▶ [Exercise] Filter the data below, keeping only lines that contain "Hround".
::: Task data
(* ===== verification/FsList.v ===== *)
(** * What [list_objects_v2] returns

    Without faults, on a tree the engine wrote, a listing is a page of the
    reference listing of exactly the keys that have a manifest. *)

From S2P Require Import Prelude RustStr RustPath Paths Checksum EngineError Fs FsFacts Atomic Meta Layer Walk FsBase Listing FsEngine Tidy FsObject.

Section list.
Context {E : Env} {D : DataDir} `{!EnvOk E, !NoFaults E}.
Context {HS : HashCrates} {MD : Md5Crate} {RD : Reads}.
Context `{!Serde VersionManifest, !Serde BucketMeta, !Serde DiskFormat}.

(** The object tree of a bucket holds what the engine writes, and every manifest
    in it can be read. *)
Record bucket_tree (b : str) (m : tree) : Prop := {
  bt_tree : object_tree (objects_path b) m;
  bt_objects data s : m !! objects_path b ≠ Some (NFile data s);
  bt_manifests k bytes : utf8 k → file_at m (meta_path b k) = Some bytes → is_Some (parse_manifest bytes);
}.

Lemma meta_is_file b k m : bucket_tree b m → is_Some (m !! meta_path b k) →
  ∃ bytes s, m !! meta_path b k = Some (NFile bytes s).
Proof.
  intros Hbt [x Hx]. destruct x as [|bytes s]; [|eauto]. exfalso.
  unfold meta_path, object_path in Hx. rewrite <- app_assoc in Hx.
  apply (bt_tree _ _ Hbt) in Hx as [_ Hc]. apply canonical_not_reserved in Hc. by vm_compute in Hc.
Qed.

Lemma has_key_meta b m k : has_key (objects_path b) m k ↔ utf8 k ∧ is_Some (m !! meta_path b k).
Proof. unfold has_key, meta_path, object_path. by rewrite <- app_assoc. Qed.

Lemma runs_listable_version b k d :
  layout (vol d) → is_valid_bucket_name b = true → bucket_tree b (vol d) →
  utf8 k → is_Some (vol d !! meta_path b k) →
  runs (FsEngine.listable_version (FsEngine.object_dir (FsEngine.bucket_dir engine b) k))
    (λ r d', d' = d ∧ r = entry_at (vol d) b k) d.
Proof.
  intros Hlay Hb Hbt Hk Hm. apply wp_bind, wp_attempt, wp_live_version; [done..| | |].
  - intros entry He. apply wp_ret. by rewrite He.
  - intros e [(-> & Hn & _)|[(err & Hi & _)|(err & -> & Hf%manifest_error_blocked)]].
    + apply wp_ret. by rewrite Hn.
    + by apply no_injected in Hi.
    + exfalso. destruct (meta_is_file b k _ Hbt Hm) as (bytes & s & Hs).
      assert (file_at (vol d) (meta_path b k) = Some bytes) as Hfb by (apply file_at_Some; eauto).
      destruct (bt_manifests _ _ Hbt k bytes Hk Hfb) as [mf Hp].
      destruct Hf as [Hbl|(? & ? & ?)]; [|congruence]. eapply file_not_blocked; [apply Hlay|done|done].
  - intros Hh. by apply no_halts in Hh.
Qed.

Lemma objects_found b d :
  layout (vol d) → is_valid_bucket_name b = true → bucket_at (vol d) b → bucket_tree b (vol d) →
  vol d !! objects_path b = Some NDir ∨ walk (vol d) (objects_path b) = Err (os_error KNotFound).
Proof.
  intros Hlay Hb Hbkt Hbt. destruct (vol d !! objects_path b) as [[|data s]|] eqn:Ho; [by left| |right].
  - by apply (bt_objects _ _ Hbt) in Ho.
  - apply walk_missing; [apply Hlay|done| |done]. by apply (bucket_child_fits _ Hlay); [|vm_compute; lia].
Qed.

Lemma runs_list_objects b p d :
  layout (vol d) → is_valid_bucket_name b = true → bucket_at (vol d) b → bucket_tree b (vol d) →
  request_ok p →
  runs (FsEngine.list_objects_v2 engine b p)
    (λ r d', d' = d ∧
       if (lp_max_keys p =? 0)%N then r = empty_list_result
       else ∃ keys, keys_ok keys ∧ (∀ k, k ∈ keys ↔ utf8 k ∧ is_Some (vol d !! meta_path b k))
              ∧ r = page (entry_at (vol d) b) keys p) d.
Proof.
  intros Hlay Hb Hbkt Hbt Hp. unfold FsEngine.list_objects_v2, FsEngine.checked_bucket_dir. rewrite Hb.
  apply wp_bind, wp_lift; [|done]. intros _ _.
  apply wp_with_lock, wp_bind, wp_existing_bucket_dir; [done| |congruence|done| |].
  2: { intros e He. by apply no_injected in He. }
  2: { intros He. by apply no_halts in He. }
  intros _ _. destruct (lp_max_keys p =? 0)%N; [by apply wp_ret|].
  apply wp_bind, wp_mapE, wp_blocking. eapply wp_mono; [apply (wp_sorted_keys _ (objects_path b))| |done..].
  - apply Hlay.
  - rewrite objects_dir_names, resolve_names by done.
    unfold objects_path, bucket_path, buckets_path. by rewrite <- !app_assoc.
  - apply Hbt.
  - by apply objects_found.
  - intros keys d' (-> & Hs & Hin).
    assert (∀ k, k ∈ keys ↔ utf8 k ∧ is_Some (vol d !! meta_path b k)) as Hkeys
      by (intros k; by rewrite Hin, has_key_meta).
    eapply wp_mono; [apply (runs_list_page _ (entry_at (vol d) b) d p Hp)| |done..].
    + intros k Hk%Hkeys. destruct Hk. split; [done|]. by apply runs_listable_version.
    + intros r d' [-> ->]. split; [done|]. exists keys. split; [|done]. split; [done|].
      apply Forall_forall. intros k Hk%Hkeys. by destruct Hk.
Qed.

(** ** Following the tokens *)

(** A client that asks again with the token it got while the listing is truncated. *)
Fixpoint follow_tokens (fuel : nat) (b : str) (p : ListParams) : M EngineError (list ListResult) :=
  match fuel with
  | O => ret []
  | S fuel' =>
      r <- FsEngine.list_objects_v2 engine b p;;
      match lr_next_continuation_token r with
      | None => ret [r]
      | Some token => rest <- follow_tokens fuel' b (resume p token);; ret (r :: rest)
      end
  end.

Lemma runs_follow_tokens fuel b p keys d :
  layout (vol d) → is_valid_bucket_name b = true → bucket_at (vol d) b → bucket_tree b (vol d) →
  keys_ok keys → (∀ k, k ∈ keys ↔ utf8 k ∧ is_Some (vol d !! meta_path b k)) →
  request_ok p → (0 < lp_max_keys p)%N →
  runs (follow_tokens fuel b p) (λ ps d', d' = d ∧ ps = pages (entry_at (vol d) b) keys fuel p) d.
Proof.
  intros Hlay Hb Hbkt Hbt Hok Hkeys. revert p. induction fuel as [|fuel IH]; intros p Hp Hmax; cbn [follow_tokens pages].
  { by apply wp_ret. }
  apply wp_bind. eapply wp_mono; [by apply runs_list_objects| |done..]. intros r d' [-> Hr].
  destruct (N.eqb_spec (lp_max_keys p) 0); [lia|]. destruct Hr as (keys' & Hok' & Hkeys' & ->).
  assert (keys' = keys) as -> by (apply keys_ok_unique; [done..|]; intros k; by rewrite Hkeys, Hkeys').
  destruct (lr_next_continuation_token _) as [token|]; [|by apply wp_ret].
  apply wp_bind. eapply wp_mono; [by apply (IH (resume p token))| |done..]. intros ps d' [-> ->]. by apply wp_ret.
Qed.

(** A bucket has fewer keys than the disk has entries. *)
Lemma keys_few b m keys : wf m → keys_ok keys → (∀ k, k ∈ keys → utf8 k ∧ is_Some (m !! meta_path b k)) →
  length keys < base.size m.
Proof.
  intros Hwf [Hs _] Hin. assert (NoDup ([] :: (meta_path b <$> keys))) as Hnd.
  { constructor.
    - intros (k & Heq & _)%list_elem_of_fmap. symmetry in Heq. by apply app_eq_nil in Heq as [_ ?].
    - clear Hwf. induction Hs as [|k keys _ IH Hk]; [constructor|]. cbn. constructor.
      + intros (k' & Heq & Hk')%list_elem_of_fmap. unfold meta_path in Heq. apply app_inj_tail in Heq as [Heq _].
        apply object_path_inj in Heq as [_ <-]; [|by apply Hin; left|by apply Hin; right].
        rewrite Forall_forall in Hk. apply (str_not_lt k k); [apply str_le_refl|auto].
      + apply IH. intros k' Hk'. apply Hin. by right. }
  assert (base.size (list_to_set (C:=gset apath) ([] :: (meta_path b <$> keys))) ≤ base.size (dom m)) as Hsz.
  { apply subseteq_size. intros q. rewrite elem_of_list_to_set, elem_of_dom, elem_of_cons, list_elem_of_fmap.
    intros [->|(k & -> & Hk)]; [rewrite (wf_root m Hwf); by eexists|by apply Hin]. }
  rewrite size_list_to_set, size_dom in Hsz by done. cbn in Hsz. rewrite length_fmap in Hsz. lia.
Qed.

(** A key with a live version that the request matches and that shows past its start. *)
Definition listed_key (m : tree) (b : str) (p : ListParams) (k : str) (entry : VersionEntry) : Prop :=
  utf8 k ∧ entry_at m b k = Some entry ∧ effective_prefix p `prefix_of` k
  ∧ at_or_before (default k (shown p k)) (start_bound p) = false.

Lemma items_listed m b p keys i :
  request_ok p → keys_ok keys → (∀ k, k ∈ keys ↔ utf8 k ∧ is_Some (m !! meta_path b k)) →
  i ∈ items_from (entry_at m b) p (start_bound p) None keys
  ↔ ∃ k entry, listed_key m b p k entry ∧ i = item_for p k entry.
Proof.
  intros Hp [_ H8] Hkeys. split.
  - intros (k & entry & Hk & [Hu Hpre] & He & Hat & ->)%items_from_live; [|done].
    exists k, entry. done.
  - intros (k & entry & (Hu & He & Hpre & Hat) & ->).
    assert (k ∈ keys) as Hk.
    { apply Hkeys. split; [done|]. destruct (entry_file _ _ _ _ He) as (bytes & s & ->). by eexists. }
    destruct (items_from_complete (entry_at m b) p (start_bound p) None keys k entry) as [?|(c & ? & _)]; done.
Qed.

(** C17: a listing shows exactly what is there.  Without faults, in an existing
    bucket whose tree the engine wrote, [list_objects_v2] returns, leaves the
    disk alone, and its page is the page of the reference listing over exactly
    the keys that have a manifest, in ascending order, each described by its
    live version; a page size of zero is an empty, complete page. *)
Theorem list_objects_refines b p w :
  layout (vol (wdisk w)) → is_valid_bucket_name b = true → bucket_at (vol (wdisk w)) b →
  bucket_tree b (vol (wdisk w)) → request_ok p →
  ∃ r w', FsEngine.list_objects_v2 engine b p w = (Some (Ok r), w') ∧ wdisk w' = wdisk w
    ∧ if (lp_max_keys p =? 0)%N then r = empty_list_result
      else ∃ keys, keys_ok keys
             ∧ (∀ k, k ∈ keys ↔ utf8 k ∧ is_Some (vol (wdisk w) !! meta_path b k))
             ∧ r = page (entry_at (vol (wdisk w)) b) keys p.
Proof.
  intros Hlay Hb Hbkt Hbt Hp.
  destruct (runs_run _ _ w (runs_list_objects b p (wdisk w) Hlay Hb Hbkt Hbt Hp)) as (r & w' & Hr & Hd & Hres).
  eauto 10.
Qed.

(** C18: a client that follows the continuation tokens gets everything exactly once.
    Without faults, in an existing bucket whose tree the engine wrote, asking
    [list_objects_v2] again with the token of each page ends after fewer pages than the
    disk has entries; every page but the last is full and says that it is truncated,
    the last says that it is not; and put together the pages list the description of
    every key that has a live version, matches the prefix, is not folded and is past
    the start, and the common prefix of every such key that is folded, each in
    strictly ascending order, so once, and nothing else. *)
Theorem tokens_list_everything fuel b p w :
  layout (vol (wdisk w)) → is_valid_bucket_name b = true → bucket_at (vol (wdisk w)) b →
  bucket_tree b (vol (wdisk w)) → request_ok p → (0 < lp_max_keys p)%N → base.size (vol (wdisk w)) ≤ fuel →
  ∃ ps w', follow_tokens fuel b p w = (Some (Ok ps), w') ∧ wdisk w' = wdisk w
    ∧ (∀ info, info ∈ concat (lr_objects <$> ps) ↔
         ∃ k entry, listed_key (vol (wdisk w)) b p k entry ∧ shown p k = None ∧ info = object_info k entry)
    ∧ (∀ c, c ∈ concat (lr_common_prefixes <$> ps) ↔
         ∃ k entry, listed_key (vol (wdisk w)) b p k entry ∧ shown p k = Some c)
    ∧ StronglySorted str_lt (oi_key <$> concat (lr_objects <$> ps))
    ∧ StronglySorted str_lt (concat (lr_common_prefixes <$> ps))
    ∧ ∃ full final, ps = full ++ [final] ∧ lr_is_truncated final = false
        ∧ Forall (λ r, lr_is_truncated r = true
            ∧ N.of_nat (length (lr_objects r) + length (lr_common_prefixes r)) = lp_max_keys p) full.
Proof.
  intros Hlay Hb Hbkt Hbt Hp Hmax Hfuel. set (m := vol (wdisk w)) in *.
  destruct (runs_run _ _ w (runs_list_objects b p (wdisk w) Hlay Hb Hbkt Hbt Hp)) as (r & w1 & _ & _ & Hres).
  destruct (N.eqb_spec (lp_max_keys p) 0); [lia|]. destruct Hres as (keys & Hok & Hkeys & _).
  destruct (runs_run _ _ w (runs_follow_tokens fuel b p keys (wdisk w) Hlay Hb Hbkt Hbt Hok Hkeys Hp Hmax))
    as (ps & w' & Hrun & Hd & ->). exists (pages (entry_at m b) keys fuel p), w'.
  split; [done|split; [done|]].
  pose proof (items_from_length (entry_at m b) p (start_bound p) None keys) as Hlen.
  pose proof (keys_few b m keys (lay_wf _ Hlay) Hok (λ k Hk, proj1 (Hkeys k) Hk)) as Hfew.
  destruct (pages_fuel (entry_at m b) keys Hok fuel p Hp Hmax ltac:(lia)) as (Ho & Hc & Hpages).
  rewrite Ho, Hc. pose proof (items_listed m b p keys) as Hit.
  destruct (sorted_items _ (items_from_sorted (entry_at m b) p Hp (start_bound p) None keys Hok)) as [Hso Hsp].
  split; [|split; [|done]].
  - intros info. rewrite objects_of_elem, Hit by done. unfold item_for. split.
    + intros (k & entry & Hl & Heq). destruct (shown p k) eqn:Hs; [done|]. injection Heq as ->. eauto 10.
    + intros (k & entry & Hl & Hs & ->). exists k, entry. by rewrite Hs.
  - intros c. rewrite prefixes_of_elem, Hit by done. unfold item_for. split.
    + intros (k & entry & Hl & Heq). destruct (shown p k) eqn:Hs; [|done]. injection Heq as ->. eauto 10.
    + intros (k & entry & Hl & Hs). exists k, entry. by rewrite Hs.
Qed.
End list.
::::::
::: Task data
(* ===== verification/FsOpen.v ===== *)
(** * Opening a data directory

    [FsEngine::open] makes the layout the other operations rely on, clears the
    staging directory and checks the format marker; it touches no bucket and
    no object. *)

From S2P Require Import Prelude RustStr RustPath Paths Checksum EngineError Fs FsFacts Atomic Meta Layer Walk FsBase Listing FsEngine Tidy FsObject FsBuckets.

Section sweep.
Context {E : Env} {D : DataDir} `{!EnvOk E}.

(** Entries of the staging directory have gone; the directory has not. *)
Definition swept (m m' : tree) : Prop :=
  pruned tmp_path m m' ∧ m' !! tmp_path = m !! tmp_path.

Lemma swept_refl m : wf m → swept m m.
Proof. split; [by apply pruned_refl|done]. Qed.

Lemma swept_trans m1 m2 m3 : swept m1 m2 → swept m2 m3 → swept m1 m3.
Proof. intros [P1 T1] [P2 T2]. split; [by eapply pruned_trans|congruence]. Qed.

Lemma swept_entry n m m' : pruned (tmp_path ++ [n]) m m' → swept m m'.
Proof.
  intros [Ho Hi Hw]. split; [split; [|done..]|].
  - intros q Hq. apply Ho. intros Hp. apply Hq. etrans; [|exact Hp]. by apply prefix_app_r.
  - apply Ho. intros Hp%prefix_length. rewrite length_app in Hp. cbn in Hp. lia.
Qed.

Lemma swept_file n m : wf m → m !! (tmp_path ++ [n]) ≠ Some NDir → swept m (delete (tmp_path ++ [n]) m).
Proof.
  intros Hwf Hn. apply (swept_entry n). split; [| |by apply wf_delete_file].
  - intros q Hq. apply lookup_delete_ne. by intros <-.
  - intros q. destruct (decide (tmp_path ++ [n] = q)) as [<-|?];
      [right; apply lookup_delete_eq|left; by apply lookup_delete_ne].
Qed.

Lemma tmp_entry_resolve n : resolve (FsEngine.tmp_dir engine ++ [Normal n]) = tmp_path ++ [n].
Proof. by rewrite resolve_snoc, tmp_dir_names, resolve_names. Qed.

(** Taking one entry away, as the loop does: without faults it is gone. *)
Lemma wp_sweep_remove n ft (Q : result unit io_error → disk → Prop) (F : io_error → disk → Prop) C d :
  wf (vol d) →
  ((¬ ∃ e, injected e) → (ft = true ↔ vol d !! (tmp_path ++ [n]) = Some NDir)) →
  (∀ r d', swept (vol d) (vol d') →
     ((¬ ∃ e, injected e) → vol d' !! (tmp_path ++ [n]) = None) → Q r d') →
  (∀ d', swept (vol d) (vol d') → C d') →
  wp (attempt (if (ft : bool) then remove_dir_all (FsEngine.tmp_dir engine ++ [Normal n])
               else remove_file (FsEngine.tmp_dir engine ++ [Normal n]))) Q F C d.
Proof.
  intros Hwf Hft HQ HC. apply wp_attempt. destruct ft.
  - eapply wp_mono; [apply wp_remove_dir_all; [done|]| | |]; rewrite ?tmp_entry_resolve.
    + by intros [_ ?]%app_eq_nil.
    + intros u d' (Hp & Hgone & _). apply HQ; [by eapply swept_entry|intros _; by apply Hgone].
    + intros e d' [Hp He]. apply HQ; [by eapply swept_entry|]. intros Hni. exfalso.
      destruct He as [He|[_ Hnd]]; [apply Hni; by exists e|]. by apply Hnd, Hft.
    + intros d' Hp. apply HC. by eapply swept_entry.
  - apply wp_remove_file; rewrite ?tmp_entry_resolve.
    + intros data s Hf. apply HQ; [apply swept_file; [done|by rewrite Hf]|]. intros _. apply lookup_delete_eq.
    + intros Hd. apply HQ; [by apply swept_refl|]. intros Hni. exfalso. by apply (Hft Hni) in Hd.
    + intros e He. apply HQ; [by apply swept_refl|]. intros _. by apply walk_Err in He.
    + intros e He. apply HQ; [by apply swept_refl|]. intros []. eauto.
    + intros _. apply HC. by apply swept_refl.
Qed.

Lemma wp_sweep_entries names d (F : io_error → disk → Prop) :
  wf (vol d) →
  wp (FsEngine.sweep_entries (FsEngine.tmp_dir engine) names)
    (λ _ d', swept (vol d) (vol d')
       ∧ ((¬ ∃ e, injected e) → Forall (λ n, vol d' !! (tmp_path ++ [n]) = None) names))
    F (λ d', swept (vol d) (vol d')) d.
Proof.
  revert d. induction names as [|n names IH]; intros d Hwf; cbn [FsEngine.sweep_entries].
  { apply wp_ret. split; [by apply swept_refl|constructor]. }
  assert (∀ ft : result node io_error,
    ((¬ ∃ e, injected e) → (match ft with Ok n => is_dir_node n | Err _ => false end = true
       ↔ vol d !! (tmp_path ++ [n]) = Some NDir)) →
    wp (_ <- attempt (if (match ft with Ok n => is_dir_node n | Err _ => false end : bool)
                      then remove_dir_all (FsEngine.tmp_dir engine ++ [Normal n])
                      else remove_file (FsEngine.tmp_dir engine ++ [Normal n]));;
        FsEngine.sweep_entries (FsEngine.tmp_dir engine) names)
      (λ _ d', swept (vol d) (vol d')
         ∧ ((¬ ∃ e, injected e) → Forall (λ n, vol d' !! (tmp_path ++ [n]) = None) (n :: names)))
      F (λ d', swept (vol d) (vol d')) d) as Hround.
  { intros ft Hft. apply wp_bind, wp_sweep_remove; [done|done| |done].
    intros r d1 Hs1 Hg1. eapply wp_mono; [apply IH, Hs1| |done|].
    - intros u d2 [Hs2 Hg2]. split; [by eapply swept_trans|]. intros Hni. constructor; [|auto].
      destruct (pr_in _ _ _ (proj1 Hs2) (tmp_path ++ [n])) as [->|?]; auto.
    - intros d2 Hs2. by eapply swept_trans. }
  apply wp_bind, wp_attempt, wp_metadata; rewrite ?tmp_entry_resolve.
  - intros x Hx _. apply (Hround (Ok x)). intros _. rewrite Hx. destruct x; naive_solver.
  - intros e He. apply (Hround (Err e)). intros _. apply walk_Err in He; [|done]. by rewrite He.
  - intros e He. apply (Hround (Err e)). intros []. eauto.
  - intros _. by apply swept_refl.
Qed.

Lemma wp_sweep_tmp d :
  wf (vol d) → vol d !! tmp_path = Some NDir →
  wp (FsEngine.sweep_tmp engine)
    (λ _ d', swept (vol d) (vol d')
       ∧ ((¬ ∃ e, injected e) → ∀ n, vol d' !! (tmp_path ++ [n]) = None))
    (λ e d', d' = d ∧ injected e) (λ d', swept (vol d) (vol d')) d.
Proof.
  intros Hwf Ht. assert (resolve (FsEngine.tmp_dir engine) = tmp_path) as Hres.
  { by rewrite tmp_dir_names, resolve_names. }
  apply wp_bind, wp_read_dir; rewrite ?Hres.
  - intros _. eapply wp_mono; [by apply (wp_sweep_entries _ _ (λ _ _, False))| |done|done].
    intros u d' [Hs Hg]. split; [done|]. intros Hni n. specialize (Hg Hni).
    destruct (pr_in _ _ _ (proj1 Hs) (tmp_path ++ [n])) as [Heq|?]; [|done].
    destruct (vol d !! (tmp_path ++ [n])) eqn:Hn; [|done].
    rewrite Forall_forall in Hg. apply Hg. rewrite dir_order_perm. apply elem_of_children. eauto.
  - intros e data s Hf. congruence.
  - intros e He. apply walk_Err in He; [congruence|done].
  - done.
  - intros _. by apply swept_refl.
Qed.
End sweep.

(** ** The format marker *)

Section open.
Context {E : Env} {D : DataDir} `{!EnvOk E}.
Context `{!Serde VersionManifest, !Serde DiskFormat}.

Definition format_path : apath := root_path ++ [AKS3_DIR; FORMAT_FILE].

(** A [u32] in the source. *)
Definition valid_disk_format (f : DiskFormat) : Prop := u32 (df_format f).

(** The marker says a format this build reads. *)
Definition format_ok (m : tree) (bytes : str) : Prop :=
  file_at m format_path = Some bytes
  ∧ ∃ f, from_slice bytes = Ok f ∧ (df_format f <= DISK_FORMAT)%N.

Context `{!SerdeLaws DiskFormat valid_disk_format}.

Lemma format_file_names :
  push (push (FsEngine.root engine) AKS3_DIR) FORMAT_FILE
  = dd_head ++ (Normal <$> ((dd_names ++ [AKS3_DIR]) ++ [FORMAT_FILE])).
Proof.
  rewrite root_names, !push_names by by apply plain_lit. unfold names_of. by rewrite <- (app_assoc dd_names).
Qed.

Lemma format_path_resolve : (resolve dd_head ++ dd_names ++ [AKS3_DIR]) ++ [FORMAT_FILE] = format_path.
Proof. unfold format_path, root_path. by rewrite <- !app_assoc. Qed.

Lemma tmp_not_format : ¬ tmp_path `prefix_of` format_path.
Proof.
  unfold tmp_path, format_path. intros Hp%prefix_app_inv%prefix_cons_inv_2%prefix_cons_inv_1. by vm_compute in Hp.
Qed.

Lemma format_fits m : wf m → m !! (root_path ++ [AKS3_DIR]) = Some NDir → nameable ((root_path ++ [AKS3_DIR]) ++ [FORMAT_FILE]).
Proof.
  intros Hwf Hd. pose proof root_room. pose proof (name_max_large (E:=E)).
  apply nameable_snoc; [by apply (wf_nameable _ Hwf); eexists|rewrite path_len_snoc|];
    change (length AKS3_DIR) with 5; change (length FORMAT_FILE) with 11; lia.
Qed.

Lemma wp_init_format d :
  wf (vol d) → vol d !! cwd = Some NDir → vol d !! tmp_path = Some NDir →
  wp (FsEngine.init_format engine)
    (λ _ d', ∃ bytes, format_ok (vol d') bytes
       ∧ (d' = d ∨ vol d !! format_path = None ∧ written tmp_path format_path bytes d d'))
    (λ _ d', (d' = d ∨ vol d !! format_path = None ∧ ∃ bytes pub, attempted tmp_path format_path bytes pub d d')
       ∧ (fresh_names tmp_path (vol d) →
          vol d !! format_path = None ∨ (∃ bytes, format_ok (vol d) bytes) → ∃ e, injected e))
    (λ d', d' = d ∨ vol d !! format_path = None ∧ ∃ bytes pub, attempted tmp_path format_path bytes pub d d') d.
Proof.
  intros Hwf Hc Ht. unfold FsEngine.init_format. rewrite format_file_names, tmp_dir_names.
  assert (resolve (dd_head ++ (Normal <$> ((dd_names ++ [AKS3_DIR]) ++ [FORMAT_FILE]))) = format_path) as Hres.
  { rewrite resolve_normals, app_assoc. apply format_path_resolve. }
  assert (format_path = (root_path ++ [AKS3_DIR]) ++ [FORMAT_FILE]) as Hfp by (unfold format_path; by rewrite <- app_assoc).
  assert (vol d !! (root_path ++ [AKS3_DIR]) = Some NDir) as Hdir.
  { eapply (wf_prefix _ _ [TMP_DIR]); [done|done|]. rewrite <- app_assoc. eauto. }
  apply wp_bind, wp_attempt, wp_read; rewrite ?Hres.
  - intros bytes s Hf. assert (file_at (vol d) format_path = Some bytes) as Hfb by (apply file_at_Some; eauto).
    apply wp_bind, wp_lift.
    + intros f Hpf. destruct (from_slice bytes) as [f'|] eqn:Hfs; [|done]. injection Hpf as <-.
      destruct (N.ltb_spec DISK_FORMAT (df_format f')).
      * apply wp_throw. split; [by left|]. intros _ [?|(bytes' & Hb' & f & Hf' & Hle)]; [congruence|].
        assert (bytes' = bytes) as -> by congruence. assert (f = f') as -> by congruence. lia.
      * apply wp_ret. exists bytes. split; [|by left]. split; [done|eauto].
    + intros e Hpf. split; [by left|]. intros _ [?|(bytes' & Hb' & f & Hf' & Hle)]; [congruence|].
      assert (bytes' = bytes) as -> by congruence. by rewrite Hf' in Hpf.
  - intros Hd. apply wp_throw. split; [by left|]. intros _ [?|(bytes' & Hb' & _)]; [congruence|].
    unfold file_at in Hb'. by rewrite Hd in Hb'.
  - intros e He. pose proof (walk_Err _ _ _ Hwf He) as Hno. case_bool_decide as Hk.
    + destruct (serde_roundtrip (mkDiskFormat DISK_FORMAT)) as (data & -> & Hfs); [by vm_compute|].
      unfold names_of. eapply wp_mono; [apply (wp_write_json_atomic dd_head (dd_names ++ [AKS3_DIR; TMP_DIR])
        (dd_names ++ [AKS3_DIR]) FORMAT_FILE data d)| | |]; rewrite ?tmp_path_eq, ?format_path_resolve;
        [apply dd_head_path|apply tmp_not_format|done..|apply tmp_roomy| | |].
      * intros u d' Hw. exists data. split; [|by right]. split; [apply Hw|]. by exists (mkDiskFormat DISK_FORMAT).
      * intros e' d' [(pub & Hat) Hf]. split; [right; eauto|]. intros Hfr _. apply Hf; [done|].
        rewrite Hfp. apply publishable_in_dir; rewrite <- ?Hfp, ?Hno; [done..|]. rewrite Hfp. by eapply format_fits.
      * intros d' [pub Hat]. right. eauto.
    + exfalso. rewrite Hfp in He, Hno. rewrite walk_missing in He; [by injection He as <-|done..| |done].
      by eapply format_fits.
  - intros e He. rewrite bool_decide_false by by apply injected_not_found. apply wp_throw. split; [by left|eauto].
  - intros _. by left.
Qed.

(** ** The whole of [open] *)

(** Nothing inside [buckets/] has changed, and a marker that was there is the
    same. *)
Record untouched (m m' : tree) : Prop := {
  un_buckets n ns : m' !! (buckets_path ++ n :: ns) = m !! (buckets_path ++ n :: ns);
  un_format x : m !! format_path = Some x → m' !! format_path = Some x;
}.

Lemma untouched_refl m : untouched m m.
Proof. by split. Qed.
::::::
▶ [Response to the task]
      F (λ d', swept (vol d) (vol d')) d) as Hround.
  - intros x Hx _. apply (Hround (Ok x)). intros _. rewrite Hx. destruct x; naive_solver.
  - intros e He. apply (Hround (Err e)). intros _. apply walk_Err in He; [|done]. by rewrite He.
  - intros e He. apply (Hround (Err e)). intros []. eauto.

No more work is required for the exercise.